- ACTION ITEM: Below are the records. Retype exactly the lines between the lines holding "Definition GenerateTCPO2States (nonce" and "(if decide (len", inclusive.

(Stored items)
=== Section Start ===
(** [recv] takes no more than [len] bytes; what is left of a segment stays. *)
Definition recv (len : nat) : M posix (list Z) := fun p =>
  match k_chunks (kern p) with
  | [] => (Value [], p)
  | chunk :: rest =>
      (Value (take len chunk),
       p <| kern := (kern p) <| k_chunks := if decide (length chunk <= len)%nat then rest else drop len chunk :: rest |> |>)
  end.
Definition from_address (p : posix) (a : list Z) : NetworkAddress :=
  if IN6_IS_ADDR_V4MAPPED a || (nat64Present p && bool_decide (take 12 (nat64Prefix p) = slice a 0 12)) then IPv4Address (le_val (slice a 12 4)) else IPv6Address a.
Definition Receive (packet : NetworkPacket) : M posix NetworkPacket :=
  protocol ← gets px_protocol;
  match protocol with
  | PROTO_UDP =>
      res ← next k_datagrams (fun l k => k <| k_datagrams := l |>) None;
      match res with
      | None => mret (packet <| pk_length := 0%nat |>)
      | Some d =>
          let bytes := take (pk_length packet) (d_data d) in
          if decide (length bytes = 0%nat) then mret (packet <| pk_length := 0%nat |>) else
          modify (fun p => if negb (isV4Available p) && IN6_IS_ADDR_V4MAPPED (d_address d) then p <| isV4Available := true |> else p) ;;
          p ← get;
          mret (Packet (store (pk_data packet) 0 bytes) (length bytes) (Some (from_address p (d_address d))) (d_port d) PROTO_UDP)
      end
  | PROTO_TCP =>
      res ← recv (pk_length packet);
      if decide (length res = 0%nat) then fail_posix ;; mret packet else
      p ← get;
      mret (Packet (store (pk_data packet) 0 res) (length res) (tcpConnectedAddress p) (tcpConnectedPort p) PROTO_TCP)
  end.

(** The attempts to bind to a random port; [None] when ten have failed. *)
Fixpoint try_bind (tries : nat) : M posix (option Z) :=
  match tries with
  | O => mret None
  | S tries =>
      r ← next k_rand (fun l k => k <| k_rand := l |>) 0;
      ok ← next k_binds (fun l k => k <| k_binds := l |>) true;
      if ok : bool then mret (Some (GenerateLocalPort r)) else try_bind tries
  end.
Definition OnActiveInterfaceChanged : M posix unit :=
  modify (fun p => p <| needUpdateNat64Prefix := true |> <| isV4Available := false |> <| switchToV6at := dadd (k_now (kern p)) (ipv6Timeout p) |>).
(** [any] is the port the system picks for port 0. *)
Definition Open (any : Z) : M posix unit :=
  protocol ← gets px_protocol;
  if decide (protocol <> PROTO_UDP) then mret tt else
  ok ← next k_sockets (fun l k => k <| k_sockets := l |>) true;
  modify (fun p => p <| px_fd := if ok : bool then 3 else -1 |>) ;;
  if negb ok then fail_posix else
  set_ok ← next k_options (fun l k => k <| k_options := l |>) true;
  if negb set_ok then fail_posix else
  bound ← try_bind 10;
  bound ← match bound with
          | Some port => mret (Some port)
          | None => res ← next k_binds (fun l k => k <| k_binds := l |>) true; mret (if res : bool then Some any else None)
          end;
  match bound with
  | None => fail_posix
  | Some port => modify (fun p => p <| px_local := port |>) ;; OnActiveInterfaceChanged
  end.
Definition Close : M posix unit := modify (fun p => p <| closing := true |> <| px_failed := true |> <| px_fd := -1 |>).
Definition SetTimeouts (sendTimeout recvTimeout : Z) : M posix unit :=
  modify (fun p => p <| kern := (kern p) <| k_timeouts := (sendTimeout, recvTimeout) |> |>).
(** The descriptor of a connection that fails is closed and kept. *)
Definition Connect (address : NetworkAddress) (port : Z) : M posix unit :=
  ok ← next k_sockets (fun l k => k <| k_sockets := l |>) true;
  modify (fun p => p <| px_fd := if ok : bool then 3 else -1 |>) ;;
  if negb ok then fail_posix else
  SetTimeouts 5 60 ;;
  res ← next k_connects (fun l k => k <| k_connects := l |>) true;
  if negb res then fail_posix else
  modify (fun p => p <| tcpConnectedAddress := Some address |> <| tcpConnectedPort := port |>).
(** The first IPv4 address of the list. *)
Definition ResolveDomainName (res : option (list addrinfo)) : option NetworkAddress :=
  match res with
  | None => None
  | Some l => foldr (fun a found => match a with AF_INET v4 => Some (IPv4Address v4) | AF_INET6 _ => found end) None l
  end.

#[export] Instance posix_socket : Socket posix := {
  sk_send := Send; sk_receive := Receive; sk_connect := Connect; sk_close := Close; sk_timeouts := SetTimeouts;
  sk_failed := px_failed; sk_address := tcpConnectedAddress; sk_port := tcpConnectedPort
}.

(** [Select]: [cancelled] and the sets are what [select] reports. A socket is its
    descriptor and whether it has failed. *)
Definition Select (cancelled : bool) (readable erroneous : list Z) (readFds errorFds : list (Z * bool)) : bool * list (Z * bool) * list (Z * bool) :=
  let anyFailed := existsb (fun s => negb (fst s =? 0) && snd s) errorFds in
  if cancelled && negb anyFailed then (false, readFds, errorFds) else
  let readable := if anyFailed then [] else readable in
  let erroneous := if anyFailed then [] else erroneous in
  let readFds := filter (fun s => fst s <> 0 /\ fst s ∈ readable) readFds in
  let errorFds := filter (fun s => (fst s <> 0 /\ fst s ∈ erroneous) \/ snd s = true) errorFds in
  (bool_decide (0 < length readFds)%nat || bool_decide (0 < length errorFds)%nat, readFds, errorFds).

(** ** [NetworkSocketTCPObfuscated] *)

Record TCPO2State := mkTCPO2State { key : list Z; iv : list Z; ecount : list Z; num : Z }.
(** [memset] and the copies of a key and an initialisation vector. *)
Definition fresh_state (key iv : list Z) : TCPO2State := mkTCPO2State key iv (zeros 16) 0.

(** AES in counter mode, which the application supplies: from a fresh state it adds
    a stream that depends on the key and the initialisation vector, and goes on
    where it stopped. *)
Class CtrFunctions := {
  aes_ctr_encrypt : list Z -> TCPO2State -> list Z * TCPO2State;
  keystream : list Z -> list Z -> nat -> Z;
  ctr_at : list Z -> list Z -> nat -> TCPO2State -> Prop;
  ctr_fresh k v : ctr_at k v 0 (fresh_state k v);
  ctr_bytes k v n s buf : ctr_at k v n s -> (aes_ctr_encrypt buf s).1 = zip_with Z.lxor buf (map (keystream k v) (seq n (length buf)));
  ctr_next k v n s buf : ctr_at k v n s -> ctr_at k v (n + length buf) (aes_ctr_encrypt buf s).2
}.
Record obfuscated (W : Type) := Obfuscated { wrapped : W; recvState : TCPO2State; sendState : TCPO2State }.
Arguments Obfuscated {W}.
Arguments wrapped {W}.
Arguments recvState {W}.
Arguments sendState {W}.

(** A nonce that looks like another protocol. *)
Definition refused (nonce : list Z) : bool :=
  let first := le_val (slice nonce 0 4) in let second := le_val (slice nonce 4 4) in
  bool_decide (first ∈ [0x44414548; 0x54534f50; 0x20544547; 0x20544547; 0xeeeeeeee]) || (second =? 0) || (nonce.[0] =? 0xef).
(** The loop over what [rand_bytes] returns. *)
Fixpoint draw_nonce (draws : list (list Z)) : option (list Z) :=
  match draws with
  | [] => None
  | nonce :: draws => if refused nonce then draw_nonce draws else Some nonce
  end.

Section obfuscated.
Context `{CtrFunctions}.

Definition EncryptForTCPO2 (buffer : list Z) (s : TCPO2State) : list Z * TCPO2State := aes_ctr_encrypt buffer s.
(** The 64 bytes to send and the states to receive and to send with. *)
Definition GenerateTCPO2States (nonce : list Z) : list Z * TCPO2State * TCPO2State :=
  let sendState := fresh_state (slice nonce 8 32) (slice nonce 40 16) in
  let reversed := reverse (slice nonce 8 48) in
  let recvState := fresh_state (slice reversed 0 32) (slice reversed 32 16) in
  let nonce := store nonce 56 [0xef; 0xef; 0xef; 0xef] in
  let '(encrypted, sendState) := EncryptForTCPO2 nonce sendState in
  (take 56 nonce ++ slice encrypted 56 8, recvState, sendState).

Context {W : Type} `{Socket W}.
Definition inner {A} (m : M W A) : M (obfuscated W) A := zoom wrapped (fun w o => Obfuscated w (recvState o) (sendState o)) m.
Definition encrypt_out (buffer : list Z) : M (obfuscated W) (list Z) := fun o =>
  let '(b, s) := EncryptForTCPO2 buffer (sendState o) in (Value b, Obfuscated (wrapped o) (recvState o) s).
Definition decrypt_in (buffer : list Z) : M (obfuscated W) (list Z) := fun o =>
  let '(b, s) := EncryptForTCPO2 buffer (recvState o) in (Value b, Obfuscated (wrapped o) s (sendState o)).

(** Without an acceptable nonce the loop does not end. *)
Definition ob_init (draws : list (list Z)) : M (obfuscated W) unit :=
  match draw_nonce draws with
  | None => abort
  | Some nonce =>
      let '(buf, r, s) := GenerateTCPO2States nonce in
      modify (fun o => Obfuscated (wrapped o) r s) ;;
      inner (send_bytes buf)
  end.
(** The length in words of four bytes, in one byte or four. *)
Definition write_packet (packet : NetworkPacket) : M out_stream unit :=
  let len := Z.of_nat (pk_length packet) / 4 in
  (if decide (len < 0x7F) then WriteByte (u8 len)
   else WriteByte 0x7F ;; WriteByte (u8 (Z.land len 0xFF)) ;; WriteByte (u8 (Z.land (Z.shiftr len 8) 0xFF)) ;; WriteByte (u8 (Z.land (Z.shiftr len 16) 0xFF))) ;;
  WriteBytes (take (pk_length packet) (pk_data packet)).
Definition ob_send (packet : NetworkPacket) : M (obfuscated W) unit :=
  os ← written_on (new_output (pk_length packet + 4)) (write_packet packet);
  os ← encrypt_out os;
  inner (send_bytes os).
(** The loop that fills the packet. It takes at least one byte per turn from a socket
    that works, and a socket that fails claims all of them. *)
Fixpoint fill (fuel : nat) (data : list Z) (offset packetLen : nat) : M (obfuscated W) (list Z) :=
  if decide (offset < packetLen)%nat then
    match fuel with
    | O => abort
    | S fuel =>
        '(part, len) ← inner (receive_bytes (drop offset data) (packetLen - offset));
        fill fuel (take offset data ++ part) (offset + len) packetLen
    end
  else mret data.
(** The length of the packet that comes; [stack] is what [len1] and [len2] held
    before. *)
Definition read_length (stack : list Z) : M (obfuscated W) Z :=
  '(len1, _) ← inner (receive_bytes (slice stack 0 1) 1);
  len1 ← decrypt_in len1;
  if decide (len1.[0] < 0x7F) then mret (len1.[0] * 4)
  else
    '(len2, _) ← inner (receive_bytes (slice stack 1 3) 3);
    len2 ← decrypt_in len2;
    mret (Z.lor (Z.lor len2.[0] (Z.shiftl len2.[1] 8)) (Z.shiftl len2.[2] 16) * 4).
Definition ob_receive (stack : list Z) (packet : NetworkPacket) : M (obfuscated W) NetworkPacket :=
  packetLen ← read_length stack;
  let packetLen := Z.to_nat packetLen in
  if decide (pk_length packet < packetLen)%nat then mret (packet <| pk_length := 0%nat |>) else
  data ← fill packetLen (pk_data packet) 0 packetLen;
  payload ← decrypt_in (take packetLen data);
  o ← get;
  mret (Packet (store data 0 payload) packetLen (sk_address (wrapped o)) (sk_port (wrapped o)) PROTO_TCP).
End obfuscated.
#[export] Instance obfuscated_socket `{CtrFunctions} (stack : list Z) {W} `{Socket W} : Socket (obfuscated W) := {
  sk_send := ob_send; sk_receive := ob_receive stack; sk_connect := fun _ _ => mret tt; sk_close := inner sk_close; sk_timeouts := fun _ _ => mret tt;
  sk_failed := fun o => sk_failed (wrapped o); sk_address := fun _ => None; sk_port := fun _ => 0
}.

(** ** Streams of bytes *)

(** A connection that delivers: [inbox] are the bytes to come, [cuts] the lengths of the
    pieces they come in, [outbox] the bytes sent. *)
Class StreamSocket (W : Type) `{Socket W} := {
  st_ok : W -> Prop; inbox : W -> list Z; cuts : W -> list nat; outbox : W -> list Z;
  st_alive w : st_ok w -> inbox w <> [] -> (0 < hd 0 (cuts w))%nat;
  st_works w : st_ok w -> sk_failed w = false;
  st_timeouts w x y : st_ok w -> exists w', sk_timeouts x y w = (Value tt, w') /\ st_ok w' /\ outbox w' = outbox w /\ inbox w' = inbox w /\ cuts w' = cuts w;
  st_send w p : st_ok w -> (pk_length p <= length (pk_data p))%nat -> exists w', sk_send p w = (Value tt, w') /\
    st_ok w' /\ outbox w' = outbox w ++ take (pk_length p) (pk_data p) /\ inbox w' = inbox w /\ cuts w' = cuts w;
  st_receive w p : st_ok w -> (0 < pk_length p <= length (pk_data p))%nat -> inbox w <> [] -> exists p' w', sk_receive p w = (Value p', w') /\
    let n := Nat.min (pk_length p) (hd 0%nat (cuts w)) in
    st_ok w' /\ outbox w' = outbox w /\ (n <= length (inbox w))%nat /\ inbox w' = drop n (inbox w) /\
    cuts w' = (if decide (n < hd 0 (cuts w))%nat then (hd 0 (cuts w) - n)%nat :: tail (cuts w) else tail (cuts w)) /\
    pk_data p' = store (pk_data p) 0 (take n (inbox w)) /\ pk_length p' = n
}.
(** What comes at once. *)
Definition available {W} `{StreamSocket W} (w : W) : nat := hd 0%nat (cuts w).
=== Section End ===
- RESULT FOR THIS EXERCISE:
Definition GenerateTCPO2States (nonce : list Z) : list Z * TCPO2State * TCPO2State :=
  let sendState := fresh_state (slice nonce 8 32) (slice nonce 40 16) in
  let reversed := reverse (slice nonce 8 48) in
  let recvState := fresh_state (slice reversed 0 32) (slice reversed 32 16) in
  let nonce := store nonce 56 [0xef; 0xef; 0xef; 0xef] in
  let '(encrypted, sendState) := EncryptForTCPO2 nonce sendState in
  (take 56 nonce ++ slice encrypted 56 8, recvState, sendState).

Context {W : Type} `{Socket W}.
Definition inner {A} (m : M W A) : M (obfuscated W) A := zoom wrapped (fun w o => Obfuscated w (recvState o) (sendState o)) m.
Definition encrypt_out (buffer : list Z) : M (obfuscated W) (list Z) := fun o =>
  let '(b, s) := EncryptForTCPO2 buffer (sendState o) in (Value b, Obfuscated (wrapped o) (recvState o) s).
Definition decrypt_in (buffer : list Z) : M (obfuscated W) (list Z) := fun o =>
  let '(b, s) := EncryptForTCPO2 buffer (recvState o) in (Value b, Obfuscated (wrapped o) s (sendState o)).

(** Without an acceptable nonce the loop does not end. *)
Definition ob_init (draws : list (list Z)) : M (obfuscated W) unit :=
  match draw_nonce draws with
  | None => abort
  | Some nonce =>
      let '(buf, r, s) := GenerateTCPO2States nonce in
      modify (fun o => Obfuscated (wrapped o) r s) ;;
      inner (send_bytes buf)
  end.
(** The length in words of four bytes, in one byte or four. *)
Definition write_packet (packet : NetworkPacket) : M out_stream unit :=
  let len := Z.of_nat (pk_length packet) / 4 in
  (if decide (len < 0x7F) then WriteByte (u8 len)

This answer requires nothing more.